Há uma outra rota utilizada, que se inicia a partir da condensação de nitrometano (I) com CS2 na presença de KOH, seguida por dialquilação do ditiocarboxilato intermediário com iodometano (II) dá 1,1,-bis(metilsulfanil)-2-nitroetileno (III). A condensação deste intermediário com 2-aminoetanol (IV) na presença de p-TsOH em EtOH origina 2(E)-(nitrometileno)oxazolidina(V), que então se acopla com metilamina (VI) produzindo 2-[1(E)-(metilamino)-2-nitrovinilamino]etanol (VII). A condensação de álcool primário com 5-(dimetilaminometil)-2-furilmetanotiol (VIII) na presença de ácido clorídrico a 0°C fornece ranitidina (IX), que é então tratada com HCl em EtOH, EtOH/H2O, EtOH/tolueno ou i-PrOH para fornecer o cloridrato de ranitidina.

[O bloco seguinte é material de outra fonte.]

(* ===== verification/Memory.v ===== *)
(** The memory of the simulated MCU: the [IMemoryBus] interface
    (src/src/memory.h) as a class with the laws its clients rely on, and
    [FlatMemoryBus] (src/src/memory.h, src/src/memory.cpp), which implements it. *)
From S2P Require Export Bytes.

(** * The interface *)

(** [BusFaultException] carries the address of the faulting access. *)
Inductive bus_fault : Type :=
  | BusFaultException (address : Z).

(** [IMemoryBus]: the accesses return their value or the changed bus, or throw. *)
Class IMemoryBus (M : Type) : Type := {
  bus_read8 : M -> Z -> result bus_fault Z;
  bus_read16 : M -> Z -> result bus_fault Z;
  bus_read32 : M -> Z -> result bus_fault Z;
  bus_write8 : M -> Z -> Z -> result bus_fault M;
  bus_write16 : M -> Z -> Z -> result bus_fault M;
  bus_write32 : M -> Z -> Z -> result bus_fault M;
  bus_load : M -> Z -> list Z -> result bus_fault M
}.

(** What a client may assume: values have the width of the access, accesses
    keep the bus well formed, and a successful write is read back. *)
Class IMemoryBusLaws (M : Type) `{IMemoryBus M} : Type := {
  bus_ok : M -> Prop;
  bus_read8_range m a v : bus_ok m -> in_u32 a -> bus_read8 m a = Ok v -> in_u8 v;
  bus_read16_range m a v : bus_ok m -> in_u32 a -> bus_read16 m a = Ok v -> in_u16 v;
  bus_read32_range m a v : bus_ok m -> in_u32 a -> bus_read32 m a = Ok v -> in_u32 v;
  bus_write8_ok m a v m' :
    bus_ok m -> in_u32 a -> in_u8 v -> bus_write8 m a v = Ok m' ->
    bus_ok m' /\ bus_read8 m' a = Ok v;
  bus_write16_ok m a v m' :
    bus_ok m -> in_u32 a -> in_u16 v -> bus_write16 m a v = Ok m' ->
    bus_ok m' /\ bus_read16 m' a = Ok v;
  bus_write32_ok m a v m' :
    bus_ok m -> in_u32 a -> in_u32 v -> bus_write32 m a v = Ok m' ->
    bus_ok m' /\ bus_read32 m' a = Ok v;
  bus_load_ok m a l m' :
    bus_ok m -> in_u32 a -> is_bytes l -> bus_load m a l = Ok m' -> bus_ok m'
}.

(** * The memory map *)

Module MemMap.
Definition FLASH_BASE : Z := 0x00000000.
Definition FLASH_SIZE : Z := 0x00008000.
Definition SRAM_BASE : Z := 0x20000000.
Definition SRAM_SIZE : Z := 0x00004000.
Definition TOTAL_SIZE : Z := 0x00010000.
End MemMap.

(** * The flat memory bus *)

Module FlatMemoryBus.

Record t : Type := mk { data_ : list Z }.

Definition SIZE : Z := MemMap.TOTAL_SIZE.

(** The constructor and [clear] both fill the array with zeros. *)
Definition clear : t := mk (replicate (Z.to_nat SIZE) 0).

Definition translate (addr : Z) : result bus_fault Z :=
  if addr <? SIZE then Ok addr
  else if (MemMap.SRAM_BASE <=? addr) &&
          (addr <? MemMap.SRAM_BASE + MemMap.SRAM_SIZE)
  then Ok (MemMap.FLASH_SIZE + (addr - MemMap.SRAM_BASE))
  else Err (BusFaultException addr).

(** Declared and defined in the source, called by none of the accesses. *)
Definition check_bounds (addr access_size : Z) : result bus_fault unit :=
  (flat <- translate addr;;
   if SIZE <? u64 (flat + access_size) then Err (BusFaultException addr)
   else Ok tt)%result.

Definition read8 (m : t) (addr : Z) : result bus_fault Z :=
  (flat <- translate addr;; Ok (data_ m !!! Z.to_nat flat))%result.

Definition read16 (m : t) (addr : Z) : result bus_fault Z :=
  (flat <- translate addr;;
   if SIZE <? u32 (flat + 2) then Err (BusFaultException addr)
   else Ok (le_value (slice (Z.to_nat flat) 2 (data_ m))))%result.

Definition read32 (m : t) (addr : Z) : result bus_fault Z :=
  (flat <- translate addr;;
   if SIZE <? u32 (flat + 4) then Err (BusFaultException addr)
   else Ok (le_value (slice (Z.to_nat flat) 4 (data_ m))))%result.

Definition write8 (m : t) (addr val : Z) : result bus_fault t :=
  (flat <- translate addr;; Ok (mk (<[Z.to_nat flat := val]> (data_ m))))%result.

Definition write16 (m : t) (addr val : Z) : result bus_fault t :=
  (flat <- translate addr;;
   if SIZE <? u32 (flat + 2) then Err (BusFaultException addr)
   else Ok (mk (list_inserts (Z.to_nat flat) (le_bytes 2 val) (data_ m))))%result.

Definition write32 (m : t) (addr val : Z) : result bus_fault t :=
  (flat <- translate addr;;
   if SIZE <? u32 (flat + 4) then Err (BusFaultException addr)
   else Ok (mk (list_inserts (Z.to_nat flat) (le_bytes 4 val) (data_ m))))%result.

Definition load (m : t) (addr : Z) (src : list Z) : result bus_fault t :=
  (flat <- translate addr;;
   if SIZE <? u64 (flat + Z.of_nat (length src)) then Err (BusFaultException addr)
   else Ok (mk (list_inserts (Z.to_nat flat) src (data_ m))))%result.

Definition flash_region (m : t) : list Z :=
  take (Z.to_nat MemMap.FLASH_SIZE) (data_ m).

Definition sram_region (m : t) : list Z :=
  take (Z.to_nat MemMap.SRAM_SIZE) (drop (Z.to_nat MemMap.FLASH_SIZE) (data_ m)).

#[global] Instance bus : IMemoryBus t := {
  bus_read8 := read8; bus_read16 := read16; bus_read32 := read32;
  bus_write8 := write8; bus_write16 := write16; bus_write32 := write32;
  bus_load := load
}.

End FlatMemoryBus.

Apesar de ambas as rotas serem utilizadas na indústria, existe um estudo que relata uma rota mais simples que resulta em um maior rendimento e pureza do produto. Este consiste na oxidação de [5-[2-[1-(metilamino)-2-nitrovinilamino]etilsulfanilmetil]-2-furil]metanol (I) com MnO2 em CH2Cl2 fornecendo um produto que é posto a aminação redutiva com cloridrato de dimetilamina (III) na presença de NaBH3CN e NaOAc em MeOH fornecendo cloridrato de ranitidina (IV).